Karen Lewis served as executive director of SAND from at least January 1, 2000, to December 31, 2009. The state alleges that, beginning in November 2006, Lewis used SAND’s ATM/debit card to withdraw charitable funds and to make purchases at the state’s two casinos, at retail stores for personal items and for payment of a personal credit card. The state believes Lewis misappropriated more than $200,000 in charitable funds.
“The behavior we allege in this complaint represents a breach of fiduciary duty on the part of an individual who had a responsibility to protect charitable funds,” said Attorney General Jepsen. “These funds were intended to support the Arsenal Neighborhood, but were instead used by Ms. Lewis for her personal gain. This conduct simply will not be tolerated.”
“Charitable donations are expected to be utilized for good works, and the sad fact of the matter in this case is that the good works and programs of SAND, which helped so many, appear to have been diminished by the very person responsible for ensuring that those programs happened,” Commissioner William M. Rubenstein said. “Whenever such funds are diverted from their intended charitable purpose, we will act to hold accountable those responsible for managing the funds.”
The state’s suit seeks a permanent injunction against Lewis holding any office, directorship or position of employment or any other association with a charitable organization in Connecticut where she will have control of the funds of the organization or authorization over the disbursement of funds. Additionally, the suit seeks forfeiture of all ill-gotten gains and civil penalties.

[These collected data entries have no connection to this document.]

(** [const overflowing = (x + width > window.innerWidth - 5)]. *)
Definition overflowing (r : rect) (innerWidth : Z) : bool :=
  (x r + width r >? innerWidth - 5)%Z.

(** The body of the effect: nothing unless the panel overflows, else both
    setters. *)
Definition placement_effect (r : rect) (innerWidth : Z)
    (st : popup_state) : popup_state :=
  if negb (overflowing r innerWidth) then st
  else {| st_overflowing := true;
          mediaVersions := mediaVersions st;
          direction := "card-popup-left" |}.

(** *** Length (lines 75-79) *)

Record length_parts := { hh : string; mm : string; ss : string }.

(** [("0" + Math.floor(n)).slice(-2)] for an integer [n]. *)
Definition pad2 (n : N) : string :=
  slice (-2) ("0" +:+ number_to_string n).

Definition length_of (duration : N) : length_parts :=
  {| hh := pad2 (duration `div` 3600)%N;
     mm := pad2 ((duration `mod` 3600) `div` 60)%N;
     ss := pad2 ((duration `mod` 3600) `mod` 60)%N |}.

(** [<p>{length.hh}:{length.mm}:{length.ss}</p>] (line 124). *)
Definition render_length (duration : N) : string :=
  let l := length_of duration in
  hh l +:+ ":" +:+ mm l +:+ ":" +:+ ss l.

(** *** Description (lines 101-106) *)

(** The description of a media summary: a string, [null], or missing
    from the object altogether. *)
Inductive description : Type :=
| DUndefined
| DNull
| DString (s : string).

Definition description_value (d : description) : value :=
  match d with
  | DUndefined => VUndefined
  | DNull => VNull
  | DString s => VStr s
  end.

(** What the description section shows: the description handed to
    [TruncText], or a paragraph of fixed text. *)
Inductive description_view : Type :=
| TruncText (content : value)
| Paragraph (text : string).

(** [description !== null]. *)
Definition not_null (d : description) : bool :=
  match d with
  | DNull => false
  | _ => true
  end.

(** [len > 0], for the [length] of a string. *)
Definition positive_length (len : value) : bool :=
  match len with
  | VNum n => (n >? 0)%Z
  | _ => false
  end.

(** [description !== null && description.length > 0 ? ... : ...].  The
    right operand of [&&] is evaluated only when the left one holds, and
    it reads a property of [description]. *)
Definition render_description (d : description) : result description_view :=
  if not_null d then
    len ← get (description_value d) "length";
    if positive_length len then Ok (TruncText (description_value d))
    else Ok (Paragraph "No description found.")
  else Ok (Paragraph "No description found.").

(** *** Genres (lines 81-83 and 110-119) *)

(** [genres] is the array object held by [props.data]: the component gets
    a reference to it, not a copy.  The store maps the references of
    such arrays to their current contents. *)
Definition ref := positive.

Abbreviation store := (gmap ref (list string)).

Record link := { to : string; label : string }.

Section Genres.

(** The browser's [encodeURIComponent]. *)
Variable encodeURIComponent : string → string.
(** C1, amended: the output of [cluster_bboxes] is a partition of the input
    into unions.  Every input box is a member of exactly one output box,
    every output box is the union of its members, and two input boxes linked
    by a chain of input boxes, each within the proximity of the next (gap on
    neither axis larger than it), are members of the same output box.  The
    converse is not claimed: a union also absorbs the boxes that are near
    it, though near none of its members. *)
Theorem cluster_bboxes_partition_union bboxes proximity :
  map fst (cluster_members bboxes proximity) = cluster_bboxes bboxes proximity /\
  Permutation (flat_map snd (cluster_members bboxes proximity))
              (seq 0 (length bboxes)) /\
  (forall t, In t (cluster_members bboxes proximity) ->
             union_of_members bboxes t) /\
  (forall i j, chain bboxes proximity i j ->
               absorbed_together bboxes proximity i j).
Proof.
  split; [apply cluster_members_boxes|].
  split; [apply cluster_members_partition|].
  split; [apply cluster_members_union|].
  intros i j C.
  assert (L : (i < length bboxes)%nat).
  { destruct C as [i L|i j k (a & b & Ha & _) _]; auto.
    apply nth_error_Some. congruence. }
  assert (In i (flat_map snd (cluster_members bboxes proximity))) as Hi.
  { eapply Permutation_in; [symmetry; apply cluster_members_partition|].
    apply in_seq. lia. }
  apply in_flat_map in Hi. destruct Hi as (t & Ht & Hi).
  exists t. split; auto. split; auto.
  eapply chain_absorbed; eauto.
Qed.

(** The end-to-end scenario: the first two boxes overlap, so positions 0 and
    1 are members of one output box. *)
Lemma cluster_bboxes_partition_union_witness :
  absorbed_together
    [mkBBox 0 0 100 50; mkBBox 0 40 90 90; mkBBox 500 0 600 60] 10 0 1.
Proof.
  apply (proj2 (proj2 (proj2 (cluster_bboxes_partition_union
    [mkBBox 0 0 100 50; mkBBox 0 40 90 90; mkBBox 500 0 600 60] 10)))).
  apply (chain_next _ _ 0 1 1)%nat.
  - exists (mkBBox 0 0 100 50), (mkBBox 0 40 90 90).
    repeat split; reflexivity.
  - apply chain_here. simpl. lia.
Defined.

Connecticut law requires that any asset intended for public or charitable use or any bequests held as a charitable trust shall forever remain to the uses and purposes to which such asset was granted according to the true intent and meaning of the grantor and to no other use. The Attorney General is required by state law to “represent the public interest in the protection of any gifts, legacies or devises intended for public or charitable purposes.”
SAND was a §501(c)(3) organization based in Hartford that was created to support social and economic improvements in the South Arsenal neighborhood. SAND received charitable gifts and grants to use exclusively for its charitable purposes. The organization dissolved in 2010.
Assistant Attorneys General Gary Hawes, Caitlin Calder and Mark Kohler, head of the Special Litigation department, are assisting the Attorney General with this matter.